# Augusta v. Canada and Sikorsky: Brief Status Review



## Cloud Cover (29 Nov 2004)

Decisions in the Federal Court, Trial Division

If you happen to be one who believes that Augusta's allegations of bad faith have merit, and that the government's attempts to stop the application for review failed to rebut that presumption, you might have been pleased with this decision, and then disappointed how the story appears to end. I had earlier queried the correctness of CITT reviewing the case on the basis of jurisdiction, and that is exactly what was argued, but for different reasons than I thought. However, that doesn't seem to have changed the outcome and what might [sigh] follow in terms of damage awards.

This following passages are very interesting. This is not the entire judgment, just the most interesting part. I assume Augusta at least filed it's full argument for judicial review of the CITT decision, as well as the entire contract. 

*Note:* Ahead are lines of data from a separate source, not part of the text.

Lemma enqueue_structure q now model tenant q' i :
  structure q → Queue_Enqueue q now model tenant = (q', inl i) → structure q' ∧ i = q_next q ∧ q_next q' = S i.
Proof.
  intros Hst. unfold Queue_Enqueue. destruct (Queue_refuseLocked q model tenant) eqn:Hr; [done|].
  intros [= <- <-]. apply refuse_None in Hr as [_ Hr]. split; [|done]. pose proof Hst as [].
  pose proof (enq_lt q Hst) as Hlt. pose proof (enq_lt_mq q model Hst) as Hltm.
  pose proof (enq_old q now model tenant) as Hold. pose proof (enq_count q now model tenant Hst) as Hcnt.
  pose proof (enq_base q model Hst) as Hbase. pose proof (enq_tenant_old q now model tenant) as Hten.
  set (mq := default (mkModelQueue [] ∅ 0) (q_models q !! model)) in *.
  split; simpl.
  - intros j w. rewrite lookup_insert. case_decide; [lia|]. intros Hw%s_next0. lia.
  - intros m mq0 j. rewrite lookup_insert. case_decide as Hm; [|intros Hm0 Hj; rewrite Hold by eauto; eauto].
    intros [= <-] Hj. subst m. simpl in Hj. apply elem_of_app in Hj as [Hj| ->%list_elem_of_singleton].
    + rewrite Hold by auto. subst mq. destruct (q_models q !! model) eqn:Hm; [by eauto|set_solver].
    + rewrite lookup_insert_eq. by eexists.
  - intros j w. rewrite !lookup_insert. case_decide as Hj.
    + intros [= <-] _. simpl. rewrite decide_True by done. eexists. split; [done|]. simpl. subst. set_solver.
    + intros Hw Hl. destruct (s_queued0 _ _ Hw Hl) as (mq0 & Hm0 & Hj0). case_decide as Hm; [|eauto].
      eexists. split; [done|]. simpl. subst mq. rewrite <-Hm in Hm0. rewrite Hm0. simpl. set_solver.
  - intros j w. rewrite lookup_insert. case_decide; [by intros [= <-]|eauto].
  - intros m mq0. rewrite lookup_insert. case_decide; [|eauto]. intros [= <-]. simpl.
    apply sorted_lt_snoc; [|by apply Forall_forall]. subst mq. destruct (q_models q !! model) eqn:Hm; [eauto|constructor].
  - intros m mq0. rewrite lookup_insert. case_decide; [|eauto]. intros [= <-]. simpl. by destruct (mq_waiters mq).
  - intros m mq0. rewrite lookup_insert. case_decide; [|eauto]. intros [= <-]. simpl. rewrite length_app. simpl.
    subst mq. destruct (q_models q !! model); simpl in *; lia.
  - intros Hpos. rewrite map_size_insert. specialize (s_models0 Hpos). destruct (q_models q !! model); simpl in *; [lia|].
    destruct Hr as [_ Hr]. specialize (Hr Hpos). lia.
  - intros m mq0 t. rewrite lookup_insert. case_decide.
    + intros [= <-] Ht. simpl. rewrite (countb_ext _ (enq_tenant q now model tenant t)) by done. rewrite Hcnt, <-Hbase by done.
      destruct (String.eqb_spec tenant ""); destruct (String.eqb_spec tenant t); simplify_eq/=; try done; try lia.
      * rewrite lookup_insert_eq. done.
      * rewrite lookup_insert_ne by done. lia.
    + intros Hm Ht. rewrite (s_tenants0 _ _ _ Hm Ht). apply countb_ext. intros j Hj. symmetry. eapply Hten. eauto.
  - intros m mq0 t. rewrite lookup_insert. case_decide.
    + intros [= <-] Ht Hpos. simpl. rewrite (countb_ext _ (enq_tenant q now model tenant t)) by done. rewrite Hcnt, <-Hbase by done.
      subst mq. destruct (q_models q !! model) as [mq|] eqn:Hm; simpl in *.
      * destruct (String.eqb_spec tenant t) as [->|Htt]; simpl; [destruct Hr as [_ Hr]; specialize (Hr Hpos Ht); lia|].
        rewrite (s_tenants0 _ _ _ Hm Ht). specialize (s_share0 _ _ _ Hm Ht Hpos). lia.
      * rewrite lookup_empty. simpl. destruct (String.eqb tenant t); simpl; lia.
    + intros Hm Ht Hpos. rewrite (countb_ext _ (tenant_is q t)); [eauto|]. intros j Hj. eapply Hten. eauto.
Qed.

Lemma enqueue_inv R q now model tenant :
  qinv R q →
  let r := Queue_Enqueue q now model tenant in qinv R r.1 ∧ pending r.1 ≡ₚ pending q.
Proof.
  intros Hq. cbv zeta. destruct (Queue_Enqueue q now model tenant) as [q' [i|err]] eqn:He; simpl.
  2: { unfold Queue_Enqueue in He. destruct (Queue_refuseLocked q model tenant); [|done]. by injection He as <- <-. }
  pose proof Hq as [Hst Hph Hcr HR]. destruct (enqueue_structure _ _ _ _ _ _ Hst He) as (Hst' & -> & Hn).
  unfold Queue_Enqueue in He. destruct (Queue_refuseLocked q model tenant) eqn:Hr; [done|]. injection He as <-.
  assert (q_heap q !! q_next q = None) as Hfresh.
  { apply eq_None_not_Some. intros [w Hw]. apply (s_next _ Hst) in Hw. lia. }
  split; [split|]; simpl; [done|..].
  - intros j w. simpl. rewrite lookup_insert. case_decide; [|apply Hph]. subst. intros [= <-]. apply ph_idle; try done.
    intros Hin%HR. lia.
  - assert (∀ j, (j < q_next q)%nat → woken (set_model (q <| q_heap := <[q_next q := mkWaiter model tenant now None true false false]> (q_heap q) |> <| q_next := S (q_next q) |>) model
      (mkModelQueue [] ∅ 0)) j = woken q j) as Hwk.
    { intros j Hj. unfold woken. simpl. rewrite lookup_insert_ne by lia. done. }
    intros m mq0. simpl. rewrite lookup_insert. case_decide as Hm.
    + intros [= <-] _. subst m. destruct (q_models q !! model) as [mq|] eqn:Hmq; simpl; [|split; simpl; [done|lia]].
      destruct (Hcr _ _ Hmq) as [Hc0 Hc1]; [done|]. split; [done|]. simpl. intros Hpos.
      destruct (Hc1 Hpos) as (l1 & l2 & Hl & Hne & H1 & H2). exists l1, (l2 ++ [q_next q]).
      rewrite Hl, app_assoc. split_and!; [done|done|..].
      * apply Forall_forall. intros j Hj. etrans; [apply Hwk|by eapply Forall_forall in H1].
        eapply enq_lt; [done|done|]. rewrite Hl. set_solver.
      * apply Forall_app. split.
        -- apply Forall_forall. intros j Hj. etrans; [apply Hwk|by eapply Forall_forall in H2].
           eapply enq_lt; [done|done|]. rewrite Hl. set_solver.
        -- repeat constructor. unfold woken. simpl. by rewrite lookup_insert_eq.
    + intros Hm0 _. eapply (credit_ok_ext q); [|by eapply Hcr]. intros j Hj. apply Hwk. by eapply enq_lt.
  - intros j Hj%HR. lia.
  - unfold pending. simpl. by rewrite (map_to_list_insert _ _ _ Hfresh).
Qed.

_Augusta Westland International v. Canada (Minister of Public Works and Government Services) and Sikorsky International Operations Inc_. (2004) FC 1545 F.C.(T.D), Kelen, J.

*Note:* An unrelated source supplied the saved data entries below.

(* ===== verification/Budget.v ===== *)
(** * The retry budget (internal/resilience/budget.go)

    Retries are limited per model to max(Min, floor(Ratio * first attempts)) over a sliding
    window.  Each method runs under the budget's mutex and is one atomic step.

    The specification is a ledger: the first attempts noted, and the retries reserved and not
    refunded, each with its second.  The theorems show that the sliding windows always hold
    exactly the ledger's entries of the last [n] seconds, so that [Reserve] grants a retry if
    and only if the ledger says there is one left. *)

From S2P Require Import Prelude GoFloat SlidingWindow.

Local Open Scope string_scope.
Local Open Scope list_scope.
Local Open Scope Z_scope.

Definition OtherModel : string := "other".

Record BudgetParams := mkBudgetParams {
  bp_Ratio : float64;
  bp_Min : Z;
  bp_Window : Z;
  bp_MaxModels : Z;
}.

Record Budget := mkBudget {
  bu_p : BudgetParams;
  bu_models : gmap string slidingWindow;
}.

#[global] Instance Budget_settable : Settable Budget := {| eta_of := λ b, mkBudget (bu_p b) (bu_models b) |}.

Record Reservation := mkReservation {
  r_model : string;
  r_at : Time;
  r_refunded : bool;
}.

#[global] Instance Reservation_settable : Settable Reservation := {| eta_of := λ r,
  mkReservation (r_model r) (r_at r) (r_refunded r) |}.

Definition NewBudget (p : BudgetParams) : Budget :=
  mkBudget (mkBudgetParams (bp_Ratio p) (bp_Min p)
              (if bp_Window p <? bucketWidth then bucketWidth else bp_Window p) (bp_MaxModels p)) ∅.

(** The key [window] resolves a model to: itself, or the shared key beyond the cap. *)
Definition budget_key (b : Budget) (model : string) : string :=
  match bu_models b !! model with
  | Some _ => model
  | None =>
      if (0 <? bp_MaxModels (bu_p b)) && (bp_MaxModels (bu_p b) <=? Z.of_nat (size (bu_models b)))
         && negb (String.eqb model OtherModel)
      then OtherModel else model
  end.

(** [window]: the window of the key, created if it is missing. *)
Definition Budget_window (b : Budget) (model : string) : Budget * slidingWindow * string :=
  let key := budget_key b model in
  match bu_models b !! key with
  | Some w => (b, w, key)
  | None =>
      let w := newSlidingWindow (bp_Window (bu_p b)) in
      (b <| bu_models := <[key := w]> (bu_models b) |>, w, key)
  end.

(** A write through the window pointer. *)
Definition Budget_store (b : Budget) (key : string) (w : slidingWindow) : Budget :=
  b <| bu_models := <[key := w]> (bu_models b) |>.

Definition Budget_NoteFirst (b : Budget) (now : Time) (model : string) : Budget :=
  let '(b, w, key) := Budget_window b model in
  Budget_store b key (slidingWindow_add w now now false 1).

Section budget.
Context `{GoPlatform} `{GoMapOrder}.

Definition Budget_limit (b : Budget) (firsts : Z) : Z :=
  Z.max (bp_Min (bu_p b)) (float_to_int (ffloor (fadd (fmul (bp_Ratio (bu_p b)) (f64 firsts)) (flit 1 9)))).

(** [Reserve]: [None] when the budget denies it. *)
Definition Budget_Reserve (b : Budget) (now : Time) (model : string) : Budget * option Reservation :=
  let '(b, w, key) := Budget_window b model in
  let '(firsts, retries) := slidingWindow_sum w now in
  if Budget_limit b firsts <=? retries then (b, None)
  else (Budget_store b key (slidingWindow_add w now now true 1), Some (mkReservation key now false)).

(** [Refund] through the reservation pointer: the budget and the reservation after the call. *)
Definition Budget_Refund (b : Budget) (now : Time) (r : option Reservation) : Budget * option Reservation :=
  match r with
  | None => (b, None)
  | Some r =>
      if r_refunded r then (b, Some r)
      else
        let r := r <| r_refunded := true |> in
        match bu_models b !! r_model r with
        | Some w => (Budget_store b (r_model r) (slidingWindow_add w (r_at r) now true (-1)), Some r)
        | None => (b, Some r)
        end
  end.

Definition Budget_Usage (b : Budget) (now : Time) (model : string) : Z * Z :=
  let key :=
    match bu_models b !! model with
    | None =>
        if (0 <? bp_MaxModels (bu_p b)) && (bp_MaxModels (bu_p b) <=? Z.of_nat (size (bu_models b)))
        then OtherModel else model
    | Some _ => model
    end in
  match bu_models b !! key with
  | Some w => slidingWindow_sum w now
  | None => (0, 0)
  end.

(** [Prune]'s test for one model. *)
Definition prune_keeps (now : Time) (keep : string → bool) (m : string) (w : slidingWindow) : bool :=
  keep m ||
  (String.eqb m OtherModel &&
   (let '(f, r) := slidingWindow_sum w now in negb (f =? 0) || negb (r =? 0))).

Definition Budget_Prune (b : Budget) (now : Time) (keep : string → bool) : Budget :=
  b <| bu_models := filter (λ mw : string * slidingWindow, prune_keeps now keep mw.1 mw.2 = true) (bu_models b) |>.
End budget.

(** ** The ledger. *)

(** First attempts: key and second.  Reservations: by number, as handed out. *)
Record ledger := mkLedger {
  l_firsts : list (string * Z);
  l_res : gmap nat Reservation;
  l_next : nat;
}.

Definition first_in (key : string) (i : Z) (e : string * Z) : bool := String.eqb e.1 key && (e.2 =? i).

Definition live_in (key : string) (i : Z) (r : Reservation) : bool :=
  String.eqb (r_model r) key && negb (r_refunded r) && (bucketOf (r_at r) =? i).

(** The ledger's counters of a key, per second. *)
Definition ledger_counts (l : ledger) (key : string) : counts :=
  λ i, (countb (first_in key i) (l_firsts l), mcount (live_in key i) (l_res l)).

Inductive bop :=
| BNoteFirst (model : string)
| BReserve (model : string)
| BRefund (k : nat)
| BPrune (keep : string → bool).

Section runs.
Context `{GoPlatform} `{GoMapOrder}.

Definition brun (b : Budget) (l : ledger) (now : Time) (o : bop) : Budget * ledger :=
  match o with
  | BNoteFirst model =>
      (Budget_NoteFirst b now model,
       mkLedger ((budget_key b model, bucketOf now) :: l_firsts l) (l_res l) (l_next l))
  | BReserve model =>
      match Budget_Reserve b now model with
      | (b, Some r) => (b, mkLedger (l_firsts l) (<[l_next l := r]> (l_res l)) (S (l_next l)))
      | (b, None) => (b, l)
      end
  | BRefund k =>
      match Budget_Refund b now (l_res l !! k) with
      | (b, Some r) => (b, mkLedger (l_firsts l) (<[k := r]> (l_res l)) (l_next l))
      | (b, None) => (b, l)
      end
  | BPrune keep => (Budget_Prune b now keep, l)
  end.

(** A model leaves the registry while it has no attempts in the window. *)
Definition quiet_prune (b : Budget) (now : Time) (o : bop) : Prop :=
  match o with
  | BPrune keep => ∀ m w, bu_models b !! m = Some w → keep m = false → slidingWindow_sum w now = (0, 0)
  | _ => True
  end.

(** The runs of a budget under a clock whose seconds do not go back. *)
Inductive breach (p : BudgetParams) : Budget → ledger → Z → Prop :=
| breach_new hi : breach p (NewBudget p) (mkLedger [] ∅ 0) hi
| breach_step b l hi now o :
    breach p b l hi → hi ≤ bucketOf now → quiet_prune b now o →
    breach p (brun b l now o).1 (brun b l now o).2 (bucketOf now).

(** ** The windows hold the ledger. *)

Definition win_n (b : Budget) : Z := sw_n (newSlidingWindow (bp_Window (bu_p b))).

Record budget_ok (b : Budget) (l : ledger) (hi : Z) : Prop := {
  bk_repr : ∀ key w, bu_models b !! key = Some w → repr w (ledger_counts l key) hi ∧ sw_n w = win_n b;
  (** A key without a window has nothing in the window. *)
  bk_none : ∀ key i, bu_models b !! key = None → hi - win_n b < i → ledger_counts l key i = (0, 0);
  bk_fresh : ∀ k, (l_next l ≤ k)%nat → l_res l !! k = None;
  (** Nothing is dated after the last step. *)
  bk_past : ∀ k r, l_res l !! k = Some r → bucketOf (r_at r) ≤ hi;
}.

Lemma budget_ok_advance b l hi hi' : hi ≤ hi' → budget_ok b l hi → budget_ok b l hi'.
Proof.
  intros Hle [Hr Hn Hf Hp]. split; [| |done|].
  - intros key w Hw. destruct (Hr _ _ Hw) as [Hrw Hs]. split; [|done]. by eapply repr_advance.
  - intros key i Hk Hi. apply Hn; [done|lia].
  - intros k r Hk. specialize (Hp _ _ Hk). lia.
Qed.

Lemma fresh_window_repr (c : counts) window hi :
  (∀ i, hi - sw_n (newSlidingWindow window) < i → c i = (0, 0)) → repr (newSlidingWindow window) c hi.
Proof.
  intros Hc. destruct (newSlidingWindow_repr window hi) as [Hw Hr _ Hs]. split; [done| |intros; apply Hc|done].
  - intros i Hi. rewrite Hr, Hc by (done || lia). done.
  - destruct Hw. lia.
Qed.

Lemma window_ok b l hi model b' w key :
  budget_ok b l hi → Budget_window b model = (b', w, key) →
  budget_ok b' l hi ∧ key = budget_key b model ∧ bu_p b' = bu_p b ∧ bu_models b' !! key = Some w.
Proof.
  intros Hok. unfold Budget_window. destruct (bu_models b !! budget_key b model) as [w0|] eqn:Hk; intros [= <- <- <-].
  { done. }
  split_and!; [|done|done|apply lookup_insert_eq]. destruct Hok as [Hr Hn Hf Hp]. split; [| |done|done].
  - intros key w. simpl. rewrite lookup_insert. case_decide as Heq; [|apply Hr]. intros [= <-]. subst key. split; [|done].
    apply fresh_window_repr. intros i Hi. by apply Hn.
  - intros key i. simpl. rewrite lookup_insert. case_decide; [done|]. apply Hn.
Qed.

Lemma store_ok b l l' hi key w w' :
  budget_ok b l hi → bu_models b !! key = Some w → repr w' (ledger_counts l' key) hi → sw_n w' = sw_n w →
  (∀ key' i, key' ≠ key → ledger_counts l' key' i = ledger_counts l key' i) →
  (∀ k, (l_next l' ≤ k)%nat → l_res l' !! k = None) →
  (∀ k r, l_res l' !! k = Some r → bucketOf (r_at r) ≤ hi) →
  budget_ok (Budget_store b key w') l' hi.
Proof.
  intros [Hr Hn _ _] Hw Hrep Hsn Hoth Hf Hp. split; [| |done|done].
  - intros key' w0. simpl. rewrite lookup_insert. case_decide as Hk.
    + intros [= <-]. subst. split; [done|]. rewrite Hsn. by apply (Hr _ _ Hw).
    + intros Hw0. destruct (Hr _ _ Hw0) as [Hr0 Hs0]. split; [|done]. eapply repr_ext; [done|]. intros i. symmetry. by apply Hoth.
  - intros key' i. simpl. rewrite lookup_insert. case_decide as Hk; [done|]. intros Hw0 Hi. rewrite Hoth by congruence. by apply Hn.
Qed.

 [58]                  The Court will grant an extension of time in certain circumstances. The Grewal test, as I recently applied it in Saskatchewan Wheat Pool v. Canada (Canadian Grain Commission), 2004 FC 1307, has four criteria or parts, which I repeat for ease of reference: 
1.              is granting an extension necessary to do justice between the parties;
2.               does the applicant have an arguable case for setting aside the impugned decision;
3.               is there a proper justification for the delay, taking into account factors such as the intention to file an application within the allowed time and that the intention was maintained continuously thereafter; and
4.               will an opposing party suffer prejudice from the grant of an extension.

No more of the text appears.